### Problem requirements
The data below is to be set down again exactly as written.

Collected data
(** ** Redis

    One key space.  A value is the text written by [SETEX] (here: the
    literal ['true'] of the blacklist), the JSON text of a session object,
    or an integer counter maintained by [INCR].  Every entry carries its
    optional expiry instant; an entry whose expiry has been reached is
    gone for every command. *)
Inductive rvalue :=
| VText (s : string)
| VJson (d : SessionData)
| VInt (n : Z).

Record rentry := mkEntry {
  e_val : rvalue;
  e_expireAt : option Time
}.

Definition entry_live (now : Time) (e : rentry) : bool :=
  match e_expireAt e with
  | None => true
  | Some t => now <? t
  end.

Definition rlive (now : Time) (r : gmap string rentry) (k : string)
    : option rentry :=
  match r !! k with
  | Some e => if entry_live now e then Some e else None
  | None => None
  end.

(** GET *)
Definition redis_get (now : Time) (r : gmap string rentry) (k : string)
    : option rvalue :=
  e_val <$> rlive now r k.

(** SETEX key seconds value *)
Definition redis_setex (now : Time) (k : string) (seconds : Z) (v : rvalue)
    (r : gmap string rentry) : gmap string rentry :=
  <[k := mkEntry v (Some (now + seconds * 1000))]> r.

(** DEL *)
Definition redis_del (k : string) (r : gmap string rentry)
    : gmap string rentry :=
  delete k r.

(** INCR: a missing key counts from zero and gets no expiry; a counter
    keeps its expiry; a value that is no integer is left alone and the
    reply is an error ([None]). *)
Definition redis_incr (now : Time) (k : string) (r : gmap string rentry)
    : option Z * gmap string rentry :=
  match rlive now r k with
  | None => (Some 1, <[k := mkEntry (VInt 1) None]> r)
  | Some (mkEntry (VInt n) ex) => (Some (n + 1), <[k := mkEntry (VInt (n + 1)) ex]> r)
  | Some _ => (None, r)
  end.

(** TTL: -2 for a missing key, -1 for a key without expiry, otherwise the
    remaining time rounded to seconds. *)
Definition redis_ttl (now : Time) (r : gmap string rentry) (k : string) : Z :=
  match rlive now r k with
  | None => -2
  | Some e =>
      match e_expireAt e with
      | None => -1
      | Some t => (t - now + 500) / 1000
      end
  end.

(** EXPIRE key seconds *)
Definition redis_expire (now : Time) (k : string) (seconds : Z)
    (r : gmap string rentry) : gmap string rentry :=
  match rlive now r k with
  | Some e => <[k := mkEntry (e_val e) (Some (now + seconds * 1000))]> r
  | None => r
  end.

(** ** Handler monad *)

Inductive CookieOp :=
| SetCookie (name : string) (value : Token)
| ClearCookie (name path : string).

Inductive Event :=
| EvBcryptCompare (password hash : string)
| EvSecurityLog (level message : string)
| EvAudit (event userId : string).

(** [req.user] *)
Record Identity := mkIdentity {
  i_id : string;
  i_email : string;
  i_role : string
}.

(** The shared stores. *)
Record World := mkWorld {
  redis : gmap string rentry;
  db : list User
}.

(** What one request accumulates: cookie operations on [res], [req.user],
    and the calls to bcrypt and the loggers, oldest first. *)
Record Ctx := mkCtx {
  cookies : list CookieOp;
  user : option Identity;
  effects : list Event
}.

Record St := mkSt {
  world : World;
  ctx : Ctx
}.

(** The inputs of one request that are not part of any store. *)
Record Env := mkEnv {
  now : Time;
  uuid : string;
  redisUp : bool;
  dbUp : bool
}.

Definition M (A : Type) : Type := St -> (exn + A) * St.

Definition ret {A} (a : A) : M A := fun s => (inr a, s).
Definition throw {A} (e : exn) : M A := fun s => (inl e, s).
Definition bind {A B} (m : M A) (k : A -> M B) : M B :=
  fun s => match m s with
           | (inr a, s') => k a s'
           | (inl e, s') => (inl e, s')
           end.
(** [try { body } catch (e) { handler(e) }] *)
Definition try_catch {A} (body : M A) (handler : exn -> M A) : M A :=
  fun s => match body s with
           | (inr a, s') => (inr a, s')
           | (inl e, s') => handler e s'
           end.

Notation "'let!' x ':=' m 'in' k" := (bind m (fun x => k))
  (at level 10, x name, m at level 100, k at level 200).
Notation "'exec!' m 'in' k" := (bind m (fun _ => k))
  (at level 10, m at level 100, k at level 200).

### Response area
(** ** Redis

    One key space.  A value is the text written by [SETEX] (here: the
    literal ['true'] of the blacklist), the JSON text of a session object,
    or an integer counter maintained by [INCR].  Every entry carries its
    optional expiry instant; an entry whose expiry has been reached is
    gone for every command. *)
Inductive rvalue :=
| VText (s : string)
| VJson (d : SessionData)
| VInt (n : Z).

Record rentry := mkEntry {
  e_val : rvalue;
  e_expireAt : option Time
}.

Definition entry_live (now : Time) (e : rentry) : bool :=
  match e_expireAt e with
  | None => true
  | Some t => now <? t
  end.

Definition rlive (now : Time) (r : gmap string rentry) (k : string)
    : option rentry :=
  match r !! k with
  | Some e => if entry_live now e then Some e else None
  | None => None
  end.

(** GET *)
Definition redis_get (now : Time) (r : gmap string rentry) (k : string)
    : option rvalue :=
  e_val <$> rlive now r k.

(** SETEX key seconds value *)
Definition redis_setex (now : Time) (k : string) (seconds : Z) (v : rvalue)
    (r : gmap string rentry) : gmap string rentry :=
  <[k := mkEntry v (Some (now + seconds * 1000))]> r.

(** DEL *)
Definition redis_del (k : string) (r : gmap string rentry)
    : gmap string rentry :=
  delete k r.

(** INCR: a missing key counts from zero and gets no expiry; a counter
    keeps its expiry; a value that is no integer is left alone and the
    reply is an error ([None]). *)
Definition redis_incr (now : Time) (k : string) (r : gmap string rentry)
    : option Z * gmap string rentry :=
  match rlive now r k with
  | None => (Some 1, <[k := mkEntry (VInt 1) None]> r)
  | Some (mkEntry (VInt n) ex) => (Some (n + 1), <[k := mkEntry (VInt (n + 1)) ex]> r)
  | Some _ => (None, r)
  end.

(** TTL: -2 for a missing key, -1 for a key without expiry, otherwise the
    remaining time rounded to seconds. *)
Definition redis_ttl (now : Time) (r : gmap string rentry) (k : string) : Z :=
  match rlive now r k with
  | None => -2
  | Some e =>
      match e_expireAt e with
      | None => -1
      | Some t => (t - now + 500) / 1000
      end
  end.

(** EXPIRE key seconds *)
Definition redis_expire (now : Time) (k : string) (seconds : Z)
    (r : gmap string rentry) : gmap string rentry :=
  match rlive now r k with
  | Some e => <[k := mkEntry (e_val e) (Some (now + seconds * 1000))]> r
  | None => r
  end.

(** ** Handler monad *)

Inductive CookieOp :=
| SetCookie (name : string) (value : Token)
| ClearCookie (name path : string).

Inductive Event :=
| EvBcryptCompare (password hash : string)
| EvSecurityLog (level message : string)
| EvAudit (event userId : string).

(** [req.user] *)
Record Identity := mkIdentity {
  i_id : string;
  i_email : string;
  i_role : string
}.

(** The shared stores. *)
Record World := mkWorld {
  redis : gmap string rentry;
  db : list User
}.

(** What one request accumulates: cookie operations on [res], [req.user],
    and the calls to bcrypt and the loggers, oldest first. *)
Record Ctx := mkCtx {
  cookies : list CookieOp;
  user : option Identity;
  effects : list Event
}.

Record St := mkSt {
  world : World;
  ctx : Ctx
}.

(** The inputs of one request that are not part of any store. *)
Record Env := mkEnv {
  now : Time;
  uuid : string;
  redisUp : bool;
  dbUp : bool
}.

Definition M (A : Type) : Type := St -> (exn + A) * St.

Definition ret {A} (a : A) : M A := fun s => (inr a, s).
Definition throw {A} (e : exn) : M A := fun s => (inl e, s).
Definition bind {A B} (m : M A) (k : A -> M B) : M B :=
  fun s => match m s with
           | (inr a, s') => k a s'
           | (inl e, s') => (inl e, s')
           end.
(** [try { body } catch (e) { handler(e) }] *)
Definition try_catch {A} (body : M A) (handler : exn -> M A) : M A :=
  fun s => match body s with
           | (inr a, s') => (inr a, s')
           | (inl e, s') => handler e s'
           end.

Notation "'let!' x ':=' m 'in' k" := (bind m (fun x => k))
  (at level 10, x name, m at level 100, k at level 200).
Notation "'exec!' m 'in' k" := (bind m (fun _ => k))
  (at level 10, m at level 100, k at level 200).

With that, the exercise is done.